===== Record excerpts =====

(** * voodooapp: the UTM builder and the Bitly pipelines

    A shallow embedding of [tabs/utm_bitly.py] and [tabs/bitly_stats.py].

    - Python [str] values are modelled by [string], read as the UTF-8 bytes of
      the text.  Comparison of UTF-8 byte sequences agrees with comparison of
      code points, which is the order Python uses on [str].
    - The functions of [urllib.parse] the program calls are transcribed from
      CPython 3.11's [Lib/urllib/parse.py].  The percent-decoder works on
      bytes; the substitution of U+FFFD for escapes that do not decode to
      well-formed UTF-8 is not represented.
    - What only the interpreter's Unicode and IP-address tables decide is a
      field of the class [Platform].
    - The Bitly service is a transition function on an abstract world; a call
      of [requests] either obtains a response or raises.  The bearer token of
      [st.secrets] is taken as configured and is not part of a request.
    - A Python exception is the [Raise] outcome of a computation.
    - The [while True] loop of the listing runs on fuel; running out of it is
      the answer [None].
    - The Streamlit widgets and the messages they show are left out: the two
      [render] functions are modelled from the values the widgets hand over
      to the value handed to [pd.DataFrame].
    - [DataFrame.sort_values] on several columns is a stable sort of the rows
      by the tuple of keys. *)

From Stdlib Require Import List String Ascii ZArith Bool Arith Lia.
From Stdlib Require Import Permutation Sorted DecimalString.
Import ListNotations.

Local Open Scope list_scope.
Local Open Scope string_scope.

(* ================================================================== *)
(** ** Python values: outcomes, strings, insertion-ordered dicts       *)
(* ================================================================== *)

Module Py.

(** The exceptions the modelled code can meet. *)
Inductive exn : Type :=
| ValueError (msg : string)
| AttributeError (msg : string)
| KeyError (msg : string)
| RequestException (msg : string)
| JSONDecodeError (msg : string).

(** [str(e)] *)
Definition str_of_exn (e : exn) : string :=
  match e with
  | ValueError m | AttributeError m | KeyError m
  | RequestException m | JSONDecodeError m => m
  end.

Inductive outcome (A : Type) : Type :=
| Ret (a : A)
| Raise (e : exn).
Arguments Ret {A} a.
Arguments Raise {A} e.

Definition bind {A B} (m : outcome A) (k : A -> outcome B) : outcome B :=
  match m with
  | Ret a => k a
  | Raise e => Raise e
  end.

Definition returns {A} (m : outcome A) : bool :=
  match m with Ret _ => true | Raise _ => false end.

(** [not s] on a string *)
Definition is_empty (s : string) : bool :=
  match s with EmptyString => true | String _ _ => false end.

(** [x or None] followed by a truth test: an empty string does not count. *)
Definition or_none (s : string) : option string :=
  if is_empty s then None else Some s.

(** [c in s] for a single character [c] *)
Fixpoint char_in (c : ascii) (s : string) : bool :=
  match s with
  | EmptyString => false
  | String a s' => Ascii.eqb a c || char_in c s'
  end.

(** [s.split(c, 1)] when [c in s]: the text before and after the first [c]. *)
Fixpoint partition (c : ascii) (s : string) : option (string * string) :=
  match s with
  | EmptyString => None
  | String a s' =>
      if Ascii.eqb a c then Some (EmptyString, s')
      else match partition c s' with
           | Some (l, r) => Some (String a l, r)
           | None => None
           end
  end.

(** [s.rpartition(c)[2]]: the text after the last [c], all of [s] without. *)
Fixpoint after_last (c : ascii) (s : string) : string :=
  match s with
  | EmptyString => EmptyString
  | String a s' =>
      if char_in c s' then after_last c s'
      else if Ascii.eqb a c then s' else s
  end.

(** [s.split(c)]: never the empty list. *)
Fixpoint split (c : ascii) (s : string) : list string :=
  match s with
  | EmptyString => [EmptyString]
  | String a s' =>
      if Ascii.eqb a c then EmptyString :: split c s'
      else match split c s' with
           | h :: t => String a h :: t
           | [] => [String a EmptyString]
           end
  end.

(** [sep.join(l)] *)
Fixpoint join (sep : string) (l : list string) : string :=
  match l with
  | [] => EmptyString
  | [x] => x
  | x :: rest => x ++ sep ++ join sep rest
  end.

(** [s.replace(c, d)] for single characters *)
Fixpoint replace_char (c d : ascii) (s : string) : string :=
  match s with
  | EmptyString => EmptyString
  | String a s' => String (if Ascii.eqb a c then d else a) (replace_char c d s')
  end.

(** [s.replace(c, "")] for a single character *)
Fixpoint remove_char (c : ascii) (s : string) : string :=
  match s with
  | EmptyString => EmptyString
  | String a s' =>
      if Ascii.eqb a c then remove_char c s' else String a (remove_char c s')
  end.

(** [s.startswith(p)] *)
Fixpoint startswith (p s : string) : bool :=
  match p, s with
  | EmptyString, _ => true
  | String a p', String b s' => Ascii.eqb a b && startswith p' s'
  | String _ _, EmptyString => false
  end.
Lemma new_Bucket_array_Inv ps s bs s' :
  Z.of_nat (length ps) = BUCKET_COUNT → new_Bucket_array ps s = Some (bs, s') →
  Inv (with_buckets bs s') (replicate (length ps) []) ∧ m_end <$> bs = ps.
Proof.
  intros Hlen H.
  apply new_Bucket_array_inv in H as (-> & Hnd & Hvs & _ & Hss & _ & _ & _).
  assert (Hcells : ∀ qs : list ptr,
             concat (all_cells (mkBucket 0 <$> qs) (replicate (length qs) [])) = qs).
  { induction qs as [|q qs IHq]; [done|]. simpl. f_equal. exact IHq. }
  split; [|rewrite <- list_fmap_compose; apply list_fmap_id].
  split; st_simpl.
  - by rewrite length_fmap.
  - clear -Hss. induction Hss as [|p ps Hp _ IHs]; simpl; constructor; [|done].
    split_and!; [|done..]. unfold cells, links, next_of, prev_of. simpl.
    by rewrite Hp.
  - by rewrite Hcells.
  - by rewrite Hcells.
  - intros i l [-> _]%lookup_replicate. constructor.
  - apply Forall_replicate. done.
Qed.

Lemma concat_pairs (css : list (list (ptr * Pair))) :
  (concat css).*2 = concat (pairs_of css).
Proof.
  induction css as [|l css IH]; [done|]. simpl. by rewrite fmap_app, IH.
Qed.

Lemma model_lookup_pairs_of css css' key :
  pairs_of css = pairs_of css' → model_lookup css key = model_lookup css' key.
Proof.
  intros E. unfold model_lookup, bucket_of.
  assert (El : (λ l : list (ptr * Pair), l.*2) <$> css !! Z.to_nat (bucket_index_of key)
               = (λ l : list (ptr * Pair), l.*2) <$> css' !! Z.to_nat (bucket_index_of key)).
  { rewrite <- !list_lookup_fmap. unfold pairs_of in E. by rewrite E. }
  assert (Ef : ∀ l l' : list (ptr * Pair), l.*2 = l'.*2 →
               (λ c, second c.2) <$> find_cell key l = (λ c, second c.2) <$> find_cell key l').
  { intros l l' El'. pose proof (find_pair_cells key l) as H1.
    pose proof (find_pair_cells key l') as H2. rewrite El' in H1. rewrite H1 in H2.
    destruct (find_cell key l), (find_cell key l'); simplify_eq/=; congruence. }
  destruct (css !! _) as [l|], (css' !! _) as [l'|]; simplify_eq/=; [by apply Ef|done].
Qed.
(** * nova-powervm: a shallow embedding of the PowerVM compute driver

    Part I holds the definitions, one module per source file:

    - [Network]  : [nova_powervm/virt/powervm/tasks/network.py]
    - [NetworkRest] : the same task when a call into the hypervisor raises
    - [Mgmt]     : [nova_powervm/virt/powervm/mgmt.py]
    - [Regex]    : the fragment of Python's [re] that [driver.py] relies on
    - [Driver]   : [nova_powervm/virt/powervm/driver.py]
    - [SSP]      : [nova_powervm/virt/powervm/disk/ssp.py], as exercised by
                   [tests/virt/powervm/disk/test_ssp.py]

    Part II holds the theorems, one module per module of Part I.

    Calls into pypowervm, nova, taskflow and the operating system are
    interfaces (type classes): the code under study only sequences them. *)

From Stdlib Require Import ZArith String Ascii Bool Lia HexadecimalString.
From stdpp Require Import base option list strings gmap.

Local Open Scope string_scope.
Local Open Scope list_scope.

(** * Part I: definitions *)

(** ** Exceptions and results *)

(** [pypowervm.adapter.Response], restricted to what [destroy] inspects. *)
Record Response := mkResponse { status : Z; reqpath : string }.

(** The exception classes that the modelled code raises or catches. *)
Inductive exn :=
| VirtualInterfaceCreateException
| InstanceNotFound
| HttpError (resp : Response)
| UniqueDiskDiscoveryException (path_pattern : string) (count : nat)
| AttributeError
| ClusterNotFoundByName
| TooManyClustersFound
| NoConfigNoClusterFound
| NoConfigTooManyClusters
| InstanceDiskMappingFailed
| IndexError
| OtherException (msg : string).

(** A Python call either returns a value or raises. *)
Inductive result (A : Type) :=
| Ok (a : A)
| Raise (e : exn).
Arguments Ok {A} a.
Arguments Raise {A} e.

Definition bind {A B} (r : result A) (k : A -> result B) : result B :=
  match r with
  | Ok a => k a
  | Raise e => Raise e
  end.

Declare Scope result_scope.
Delimit Scope result_scope with result.
Notation "x <- c1 ;;; c2" := (bind c1 (fun x => c2))
  (at level 100, c1 at next level, right associativity) : result_scope.

Definition raises {A} (r : result A) : bool :=
  match r with
  | Ok _ => false
  | Raise _ => true
  end.

(** ** tasks/network.py *)

Module Network.

(** A nova VIF dictionary: [vif['id']], [vif['address']] and the optional
    [vif.get('active', True)]. *)
Record VIF := mkVIF {
  vif_id : string;
  address : string;
  active : option bool
}.

(** A Client Network Adapter wrapper. *)
Record CNA := mkCNA {
  mac : string;
  vswitch_uri : string
}.

#[global] Instance VIF_eq_dec : EqDecision VIF.
Proof. solve_decision. Defined.

#[global] Instance CNA_eq_dec : EqDecision CNA.
Proof. solve_decision. Defined.

(** What [virt_api.wait_for_instance_event] observes when the [with] block
    is left: the deadline passed, or every event arrived, some of them
    (listed) with a status other than completed. *)
Inductive WaitOutcome :=
| Completed (failed : list (string * string))
| TimedOut.
Lemma createVideoSession_includes_creator_witness :
  let request := Sample.as_user "a" (Some (obj [("participants", VArr ["b"; "c"])])) in
  let x := invoke createVideoSession Sample.env_up request ∅ in
  auth request = Some {| uid := "a" |} ∧
  opt_prop (data request) "participants" = VArr ["b"; "c"] ∧
  ["b"; "c"] ≠ [] ∧
  NoDup ["b"; "c"; "a"] ∧
  ∃ r sid doc,
    outcome x = Ok r ∧
    r !! "sessionId" = Some (VStr sid) ∧
    r !! "participants" = Some (VArr ["b"; "c"; "a"]) ∧
    store_after x !! ("videoSessions", sid) = Some doc ∧
    doc !! "participants" = Some (VArr ["b"; "c"; "a"]).
Proof.
  intros request x.
  assert (Hne : ["b"; "c"] ≠ []) by discriminate.
  destruct (createVideoSession_includes_creator Sample.env_up request
              {| uid := "a" |} ∅ ["b"; "c"] eq_refl eq_refl Hne)
    as (_ & _ & _ & _ & Hnd & Hok & _).
  destruct (Hok eq_refl) as (r & sid & doc & Hr & Hs & Hp & Hd & Hdp & _).
  split; [reflexivity|]. split; [reflexivity|]. split; [exact Hne|].
  split.
  { apply Hnd. repeat constructor; not_listed. }
  exists r, sid, doc.
  split; [exact Hr|]. split; [exact Hs|]. split; [exact Hp|].
  split; [exact Hd | exact Hdp].
Defined.

End C7.

Section C10.
Import Js Rt Handlers Spec.

(** C10. For an authenticated createSession call whose participants
    array already contains the caller, the participants that are stored
    and returned are the array as it was given: nothing is removed, so
    duplicates of the input stay. *)
Theorem createVideoSession_keeps_given_array
    (env : Env) (request : Request) (a : Auth) (d : Db) (l : list string) :
  auth request = Some a →
  opt_prop (data request) "participants" = VArr l →
  uid a ∈ l →
  fault env 0 = false →
  let x := invoke createVideoSession env request d in
  ∃ r sid doc,
    outcome x = Ok r ∧
    r !! "sessionId" = Some (VStr sid) ∧
    r !! "participants" = Some (VArr l) ∧
    store_after x !! ("videoSessions", sid) = Some doc ∧
    doc !! "participants" = Some (VArr l).
Proof.
  intros Hauth Hgiven Hin F0 x.
  assert (Hne : l ≠ []) by (intros ->; now apply elem_of_nil in Hin).
  destruct (createVideoSession_stored_and_returned env request a d l Hauth
              Hgiven Hne F0) as (r & sid & doc & Hr & Hs & Hp & Hd & Hdp & _).
  rewrite (add_creator_present l (uid a) Hin) in Hp, Hdp.
  now exists r, sid, doc.
Qed.
(** No suffix of a string without [sub] starts with [sub]. *)
Lemma Index_None_suffix (a b sub : string) :
  Index (a +:+ b) sub = None -> HasPrefix b sub = false.
Proof.
  induction a as [|c a IH]; intros H.
  - rewrite sapp_nil_l in H. destruct (HasPrefix b sub) eqn:E; [|done].
    by rewrite Index_here in H.
  - rewrite sapp_cons in H. destruct (HasPrefix (String c (a +:+ b)) sub) eqn:E.
    + by rewrite Index_here in H.
    + rewrite Index_cons in H by done. apply IH.
      by destruct (Index (a +:+ b) sub).
Qed.

(** The first occurrence of [sub] in [m ++ sub ++ rest] is at [|m|] when
    no proper suffix of [m] completes to an occurrence. *)
Lemma Index_app_first (m sub rest : string) :
  (forall a c b, m = a +:+ String c b ->
                 HasPrefix (String c b +:+ sub +:+ rest) sub = false) ->
  Index (m +:+ sub +:+ rest) sub = Some (String.length m).
Proof.
  induction m as [|c m IH]; intros H.
  - rewrite sapp_nil_l. apply Index_here, HasPrefix_app.
  - rewrite sapp_cons, Index_cons.
    + rewrite IH; [done|]. intros a d b ->. apply (H (String c a) d b). by rewrite sapp_cons.
    + rewrite <- sapp_cons. apply (H "" c m). by rewrite sapp_nil_l.
Qed.

(** A string that does not start with ["/authors/id"] does not start an
    occurrence of ["/authors/id/"] that runs into one placed behind it. *)
Lemma HasPrefix_cons c a (s p : string) :
  HasPrefix (String c s) (String a p) = Ascii.eqb a c && HasPrefix s p.
Proof. reflexivity. Qed.

Ltac straddle_step H :=
  rewrite sapp_cons, HasPrefix_cons; rewrite HasPrefix_cons in H;
  match goal with
  | |- Ascii.eqb ?x ?c && _ = false =>
      destruct (Ascii.eqb_spec x c) as [<-|_]; [|reflexivity]
  end;
  cbn [andb] in H |- *.

Lemma no_straddle (b rest : string) :
  b <> "" -> HasPrefix b "/authors/id" = false ->
  HasPrefix (b +:+ "/authors/id/" +:+ rest) "/authors/id/" = false.
Proof.
  intros Hne H.
  destruct b as [|c b]; [done|]. clear Hne.
  do 10 (straddle_step H; destruct b as [|c b]; [reflexivity|]).
  straddle_step H. discriminate H.
Qed.

Lemma splitGo_nonempty sep cur (s : string) : splitGo sep cur s <> [].
Proof.
  revert cur. induction s as [|d s IH]; intros cur; simpl; [done|].
  destruct (Ascii.eqb d sep); [done|apply IH].
Qed.

Lemma last_cons_nonempty {A} (x : A) (l : list A) (d : A) :
  l <> [] -> List.last (x :: l) d = List.last l d.
Proof. by destruct l. Qed.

=====

In your answer, include only the lines above starting at the line that holds "[st.secrets] is taken" and ending at the line that holds "match e with", copied exactly.

      [st.secrets] is taken as configured and is not part of a request.
    - A Python exception is the [Raise] outcome of a computation.
    - The [while True] loop of the listing runs on fuel; running out of it is
      the answer [None].
    - The Streamlit widgets and the messages they show are left out: the two
      [render] functions are modelled from the values the widgets hand over
      to the value handed to [pd.DataFrame].
    - [DataFrame.sort_values] on several columns is a stable sort of the rows
      by the tuple of keys. *)

From Stdlib Require Import List String Ascii ZArith Bool Arith Lia.
From Stdlib Require Import Permutation Sorted DecimalString.
Import ListNotations.

Local Open Scope list_scope.
Local Open Scope string_scope.

(* ================================================================== *)
(** ** Python values: outcomes, strings, insertion-ordered dicts       *)
(* ================================================================== *)

Module Py.

(** The exceptions the modelled code can meet. *)
Inductive exn : Type :=
| ValueError (msg : string)
| AttributeError (msg : string)
| KeyError (msg : string)
| RequestException (msg : string)
| JSONDecodeError (msg : string).

(** [str(e)] *)
Definition str_of_exn (e : exn) : string :=
  match e with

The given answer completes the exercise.